* _TASK STATEMENT_
Somewhere below are a line with "(** * cloudreposlackhook: Cloud" and a later line with "an [error] result". Output exactly those lines and all lines between them.

* _THE DATA_
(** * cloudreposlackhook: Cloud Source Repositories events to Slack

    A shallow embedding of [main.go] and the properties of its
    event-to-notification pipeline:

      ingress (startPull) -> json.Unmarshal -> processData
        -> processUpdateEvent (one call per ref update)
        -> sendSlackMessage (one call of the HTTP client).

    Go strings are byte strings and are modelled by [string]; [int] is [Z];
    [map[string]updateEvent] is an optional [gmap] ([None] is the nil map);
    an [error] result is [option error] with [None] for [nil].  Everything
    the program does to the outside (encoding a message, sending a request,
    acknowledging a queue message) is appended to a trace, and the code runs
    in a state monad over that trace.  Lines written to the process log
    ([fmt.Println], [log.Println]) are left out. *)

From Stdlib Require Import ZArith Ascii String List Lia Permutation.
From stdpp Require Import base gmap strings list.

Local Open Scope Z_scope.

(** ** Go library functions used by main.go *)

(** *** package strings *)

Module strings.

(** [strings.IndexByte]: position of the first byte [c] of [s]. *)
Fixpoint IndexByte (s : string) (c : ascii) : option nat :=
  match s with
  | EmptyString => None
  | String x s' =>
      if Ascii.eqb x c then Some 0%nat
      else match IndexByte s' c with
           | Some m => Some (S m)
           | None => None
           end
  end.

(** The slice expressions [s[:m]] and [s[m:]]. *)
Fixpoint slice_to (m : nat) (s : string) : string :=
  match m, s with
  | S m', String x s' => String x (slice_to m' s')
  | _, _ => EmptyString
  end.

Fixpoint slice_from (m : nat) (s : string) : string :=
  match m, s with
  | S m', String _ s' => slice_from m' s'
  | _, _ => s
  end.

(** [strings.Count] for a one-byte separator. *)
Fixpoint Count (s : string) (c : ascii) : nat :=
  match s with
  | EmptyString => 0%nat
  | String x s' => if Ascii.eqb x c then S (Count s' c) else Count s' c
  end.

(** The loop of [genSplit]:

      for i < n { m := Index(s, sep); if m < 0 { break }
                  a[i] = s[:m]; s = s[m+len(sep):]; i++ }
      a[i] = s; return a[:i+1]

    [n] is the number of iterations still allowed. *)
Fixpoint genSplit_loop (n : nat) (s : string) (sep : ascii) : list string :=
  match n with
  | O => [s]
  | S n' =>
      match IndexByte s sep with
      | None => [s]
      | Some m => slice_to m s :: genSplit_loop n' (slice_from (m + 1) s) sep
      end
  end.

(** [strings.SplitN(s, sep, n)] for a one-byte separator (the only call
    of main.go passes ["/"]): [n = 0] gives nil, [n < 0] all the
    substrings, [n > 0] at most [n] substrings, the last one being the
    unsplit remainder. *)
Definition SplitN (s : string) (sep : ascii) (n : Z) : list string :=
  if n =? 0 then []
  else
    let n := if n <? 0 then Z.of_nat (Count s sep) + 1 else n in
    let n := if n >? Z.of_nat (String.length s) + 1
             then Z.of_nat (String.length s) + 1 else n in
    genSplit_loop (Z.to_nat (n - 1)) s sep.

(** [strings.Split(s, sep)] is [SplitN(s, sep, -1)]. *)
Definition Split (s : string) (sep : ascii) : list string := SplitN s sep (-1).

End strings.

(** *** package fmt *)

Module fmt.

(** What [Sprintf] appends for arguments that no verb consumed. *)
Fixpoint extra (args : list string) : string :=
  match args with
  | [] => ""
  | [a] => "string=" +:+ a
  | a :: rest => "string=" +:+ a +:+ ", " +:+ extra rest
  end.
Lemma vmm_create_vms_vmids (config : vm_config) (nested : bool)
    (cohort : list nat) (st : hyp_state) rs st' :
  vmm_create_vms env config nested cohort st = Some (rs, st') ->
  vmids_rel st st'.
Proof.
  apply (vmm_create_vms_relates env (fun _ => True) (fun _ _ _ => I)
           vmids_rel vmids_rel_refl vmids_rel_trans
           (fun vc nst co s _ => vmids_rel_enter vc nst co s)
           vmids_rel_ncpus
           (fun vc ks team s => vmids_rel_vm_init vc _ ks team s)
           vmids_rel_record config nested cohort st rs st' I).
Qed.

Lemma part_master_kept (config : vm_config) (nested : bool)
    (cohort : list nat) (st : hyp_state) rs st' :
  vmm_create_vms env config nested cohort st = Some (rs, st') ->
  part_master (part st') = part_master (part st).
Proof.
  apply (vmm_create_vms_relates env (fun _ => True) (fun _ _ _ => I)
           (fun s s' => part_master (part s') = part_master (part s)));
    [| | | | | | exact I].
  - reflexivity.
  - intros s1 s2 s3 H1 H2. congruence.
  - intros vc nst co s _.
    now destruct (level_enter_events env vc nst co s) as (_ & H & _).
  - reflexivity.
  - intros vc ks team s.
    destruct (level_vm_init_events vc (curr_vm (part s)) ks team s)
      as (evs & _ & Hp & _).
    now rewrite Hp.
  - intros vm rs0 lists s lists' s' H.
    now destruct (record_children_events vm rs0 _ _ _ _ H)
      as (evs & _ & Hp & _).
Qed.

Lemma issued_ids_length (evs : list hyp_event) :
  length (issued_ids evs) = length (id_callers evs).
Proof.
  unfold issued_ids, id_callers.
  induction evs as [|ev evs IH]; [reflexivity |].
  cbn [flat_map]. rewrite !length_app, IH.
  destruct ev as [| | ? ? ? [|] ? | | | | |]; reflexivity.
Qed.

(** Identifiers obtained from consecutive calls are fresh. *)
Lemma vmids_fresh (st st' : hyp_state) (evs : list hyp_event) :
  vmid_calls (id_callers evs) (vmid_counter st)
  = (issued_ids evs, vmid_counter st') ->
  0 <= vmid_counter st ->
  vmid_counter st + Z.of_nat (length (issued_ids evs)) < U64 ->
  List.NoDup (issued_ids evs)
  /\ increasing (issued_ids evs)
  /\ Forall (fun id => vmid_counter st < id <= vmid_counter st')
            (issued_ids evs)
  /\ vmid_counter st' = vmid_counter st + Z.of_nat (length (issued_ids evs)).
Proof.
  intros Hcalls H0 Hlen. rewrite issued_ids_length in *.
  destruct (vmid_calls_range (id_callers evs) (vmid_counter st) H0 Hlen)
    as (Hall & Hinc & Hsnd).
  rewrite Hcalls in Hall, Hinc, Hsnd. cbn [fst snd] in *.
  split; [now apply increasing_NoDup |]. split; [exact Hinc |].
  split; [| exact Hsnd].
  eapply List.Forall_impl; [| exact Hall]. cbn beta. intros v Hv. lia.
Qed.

---

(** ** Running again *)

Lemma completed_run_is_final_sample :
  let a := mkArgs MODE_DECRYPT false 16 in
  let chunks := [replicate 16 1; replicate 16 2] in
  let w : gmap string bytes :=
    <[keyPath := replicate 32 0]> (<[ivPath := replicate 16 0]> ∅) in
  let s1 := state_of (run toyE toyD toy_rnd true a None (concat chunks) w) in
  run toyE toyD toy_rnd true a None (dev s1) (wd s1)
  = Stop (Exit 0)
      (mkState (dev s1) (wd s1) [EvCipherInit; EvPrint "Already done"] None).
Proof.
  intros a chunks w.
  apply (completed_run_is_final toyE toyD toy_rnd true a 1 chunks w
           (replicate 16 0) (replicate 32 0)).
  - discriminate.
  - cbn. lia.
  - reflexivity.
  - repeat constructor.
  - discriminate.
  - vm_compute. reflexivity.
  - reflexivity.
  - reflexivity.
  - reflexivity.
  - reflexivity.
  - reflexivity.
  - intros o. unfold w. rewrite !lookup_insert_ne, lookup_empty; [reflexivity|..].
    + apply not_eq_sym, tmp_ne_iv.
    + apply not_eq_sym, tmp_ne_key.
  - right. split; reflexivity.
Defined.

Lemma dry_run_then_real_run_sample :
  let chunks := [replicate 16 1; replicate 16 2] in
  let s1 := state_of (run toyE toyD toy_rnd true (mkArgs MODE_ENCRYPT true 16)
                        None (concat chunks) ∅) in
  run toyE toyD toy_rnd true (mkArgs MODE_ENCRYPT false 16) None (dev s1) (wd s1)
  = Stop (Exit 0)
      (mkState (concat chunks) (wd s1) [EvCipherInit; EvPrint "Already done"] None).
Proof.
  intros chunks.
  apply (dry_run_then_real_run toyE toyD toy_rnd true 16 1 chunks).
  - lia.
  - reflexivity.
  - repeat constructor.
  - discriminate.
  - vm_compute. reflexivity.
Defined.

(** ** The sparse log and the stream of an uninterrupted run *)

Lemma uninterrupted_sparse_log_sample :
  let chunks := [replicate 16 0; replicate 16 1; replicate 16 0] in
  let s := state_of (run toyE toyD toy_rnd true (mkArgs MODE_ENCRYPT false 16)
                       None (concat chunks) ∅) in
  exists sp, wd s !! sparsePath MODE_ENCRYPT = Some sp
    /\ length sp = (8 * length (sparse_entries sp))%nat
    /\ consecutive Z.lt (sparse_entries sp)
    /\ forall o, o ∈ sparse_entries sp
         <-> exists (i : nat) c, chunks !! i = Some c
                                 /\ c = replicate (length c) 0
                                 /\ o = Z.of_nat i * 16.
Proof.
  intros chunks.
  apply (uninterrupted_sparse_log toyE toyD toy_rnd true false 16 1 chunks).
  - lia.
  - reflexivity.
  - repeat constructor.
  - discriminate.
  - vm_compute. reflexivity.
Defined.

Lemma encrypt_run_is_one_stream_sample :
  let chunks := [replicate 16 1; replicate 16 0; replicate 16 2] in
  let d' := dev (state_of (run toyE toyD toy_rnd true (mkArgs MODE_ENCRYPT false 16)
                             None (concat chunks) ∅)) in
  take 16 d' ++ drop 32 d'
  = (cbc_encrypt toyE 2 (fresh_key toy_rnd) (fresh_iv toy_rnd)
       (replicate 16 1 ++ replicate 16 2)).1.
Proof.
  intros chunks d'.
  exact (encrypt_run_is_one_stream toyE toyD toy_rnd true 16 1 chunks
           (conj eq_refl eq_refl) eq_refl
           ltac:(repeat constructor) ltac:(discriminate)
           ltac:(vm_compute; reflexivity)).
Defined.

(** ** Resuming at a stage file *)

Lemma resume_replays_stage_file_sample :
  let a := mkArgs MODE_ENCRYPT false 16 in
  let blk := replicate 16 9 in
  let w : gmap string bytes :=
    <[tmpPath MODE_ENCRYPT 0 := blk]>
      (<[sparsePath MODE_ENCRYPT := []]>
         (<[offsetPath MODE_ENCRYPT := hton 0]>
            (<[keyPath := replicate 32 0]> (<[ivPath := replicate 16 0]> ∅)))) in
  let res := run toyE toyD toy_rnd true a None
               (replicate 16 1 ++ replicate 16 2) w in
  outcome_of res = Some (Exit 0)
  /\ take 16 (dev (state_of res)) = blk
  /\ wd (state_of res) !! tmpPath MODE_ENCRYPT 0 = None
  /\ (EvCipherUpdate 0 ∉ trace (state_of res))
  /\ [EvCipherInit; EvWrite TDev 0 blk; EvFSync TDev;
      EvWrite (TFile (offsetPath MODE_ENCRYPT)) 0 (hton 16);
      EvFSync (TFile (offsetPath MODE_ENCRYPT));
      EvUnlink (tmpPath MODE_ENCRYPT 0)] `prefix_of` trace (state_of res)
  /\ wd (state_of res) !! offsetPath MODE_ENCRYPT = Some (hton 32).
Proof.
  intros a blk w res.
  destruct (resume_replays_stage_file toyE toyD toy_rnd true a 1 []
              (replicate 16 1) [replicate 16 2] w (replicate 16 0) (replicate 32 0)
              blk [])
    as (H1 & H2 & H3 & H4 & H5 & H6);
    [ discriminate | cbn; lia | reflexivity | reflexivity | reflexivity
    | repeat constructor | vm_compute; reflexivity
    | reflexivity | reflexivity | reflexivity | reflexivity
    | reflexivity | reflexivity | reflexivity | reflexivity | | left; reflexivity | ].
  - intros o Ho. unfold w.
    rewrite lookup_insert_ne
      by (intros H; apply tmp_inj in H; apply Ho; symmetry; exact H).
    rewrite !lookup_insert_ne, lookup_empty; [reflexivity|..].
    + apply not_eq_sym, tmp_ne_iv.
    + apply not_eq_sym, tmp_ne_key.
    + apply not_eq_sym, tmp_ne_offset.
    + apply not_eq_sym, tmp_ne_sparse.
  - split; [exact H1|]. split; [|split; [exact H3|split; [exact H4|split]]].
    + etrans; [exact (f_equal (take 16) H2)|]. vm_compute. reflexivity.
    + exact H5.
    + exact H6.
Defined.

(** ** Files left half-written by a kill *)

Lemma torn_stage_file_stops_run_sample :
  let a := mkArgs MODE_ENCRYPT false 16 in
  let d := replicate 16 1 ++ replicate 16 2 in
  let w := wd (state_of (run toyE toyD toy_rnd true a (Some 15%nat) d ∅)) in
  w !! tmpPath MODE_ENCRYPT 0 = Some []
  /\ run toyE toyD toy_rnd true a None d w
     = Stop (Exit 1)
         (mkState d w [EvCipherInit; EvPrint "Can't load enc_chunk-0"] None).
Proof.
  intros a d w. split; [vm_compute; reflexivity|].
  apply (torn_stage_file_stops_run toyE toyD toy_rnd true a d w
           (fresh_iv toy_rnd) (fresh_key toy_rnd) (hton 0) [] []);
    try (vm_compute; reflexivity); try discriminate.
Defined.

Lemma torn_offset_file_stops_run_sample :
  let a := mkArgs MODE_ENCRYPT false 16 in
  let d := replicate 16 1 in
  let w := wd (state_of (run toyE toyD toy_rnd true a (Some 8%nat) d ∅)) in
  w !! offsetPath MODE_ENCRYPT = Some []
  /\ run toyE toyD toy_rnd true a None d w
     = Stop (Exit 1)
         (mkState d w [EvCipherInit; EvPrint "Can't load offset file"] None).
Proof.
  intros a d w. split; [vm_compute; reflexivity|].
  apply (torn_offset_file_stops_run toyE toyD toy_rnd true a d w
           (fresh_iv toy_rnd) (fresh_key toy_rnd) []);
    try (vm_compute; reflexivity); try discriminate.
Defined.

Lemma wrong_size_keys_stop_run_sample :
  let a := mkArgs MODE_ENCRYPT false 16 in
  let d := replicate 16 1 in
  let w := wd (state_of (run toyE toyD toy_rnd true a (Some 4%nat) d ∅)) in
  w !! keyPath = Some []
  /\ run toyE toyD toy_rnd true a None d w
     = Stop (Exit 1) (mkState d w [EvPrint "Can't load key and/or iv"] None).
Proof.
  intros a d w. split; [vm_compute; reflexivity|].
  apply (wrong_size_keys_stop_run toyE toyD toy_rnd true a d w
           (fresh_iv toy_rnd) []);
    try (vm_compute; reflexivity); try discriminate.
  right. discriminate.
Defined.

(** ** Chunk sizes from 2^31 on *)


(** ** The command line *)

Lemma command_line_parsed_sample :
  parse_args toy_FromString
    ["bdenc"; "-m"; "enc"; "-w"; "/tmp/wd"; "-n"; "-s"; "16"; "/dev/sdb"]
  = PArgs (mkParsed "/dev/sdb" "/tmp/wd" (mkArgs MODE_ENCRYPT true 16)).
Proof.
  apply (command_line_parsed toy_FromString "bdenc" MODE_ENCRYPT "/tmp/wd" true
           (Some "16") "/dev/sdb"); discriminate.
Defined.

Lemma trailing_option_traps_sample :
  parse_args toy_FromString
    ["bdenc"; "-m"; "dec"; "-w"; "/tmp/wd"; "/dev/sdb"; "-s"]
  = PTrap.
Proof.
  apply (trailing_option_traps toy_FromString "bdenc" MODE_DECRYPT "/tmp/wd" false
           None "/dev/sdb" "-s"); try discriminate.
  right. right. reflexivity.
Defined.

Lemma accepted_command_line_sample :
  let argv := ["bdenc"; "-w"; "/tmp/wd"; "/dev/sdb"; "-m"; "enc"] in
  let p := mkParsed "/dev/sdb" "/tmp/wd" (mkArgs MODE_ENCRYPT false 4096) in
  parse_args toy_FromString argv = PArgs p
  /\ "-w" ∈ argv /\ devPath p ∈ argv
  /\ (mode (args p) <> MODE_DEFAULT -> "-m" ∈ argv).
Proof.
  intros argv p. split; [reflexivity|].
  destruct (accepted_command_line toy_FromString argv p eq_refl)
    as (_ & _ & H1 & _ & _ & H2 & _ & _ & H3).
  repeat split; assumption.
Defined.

* _FINISHED EXERCISE_
(** * cloudreposlackhook: Cloud Source Repositories events to Slack

    A shallow embedding of [main.go] and the properties of its
    event-to-notification pipeline:

      ingress (startPull) -> json.Unmarshal -> processData
        -> processUpdateEvent (one call per ref update)
        -> sendSlackMessage (one call of the HTTP client).

    Go strings are byte strings and are modelled by [string]; [int] is [Z];
    [map[string]updateEvent] is an optional [gmap] ([None] is the nil map);
    an [error] result is [option error] with [None] for [nil].  Everything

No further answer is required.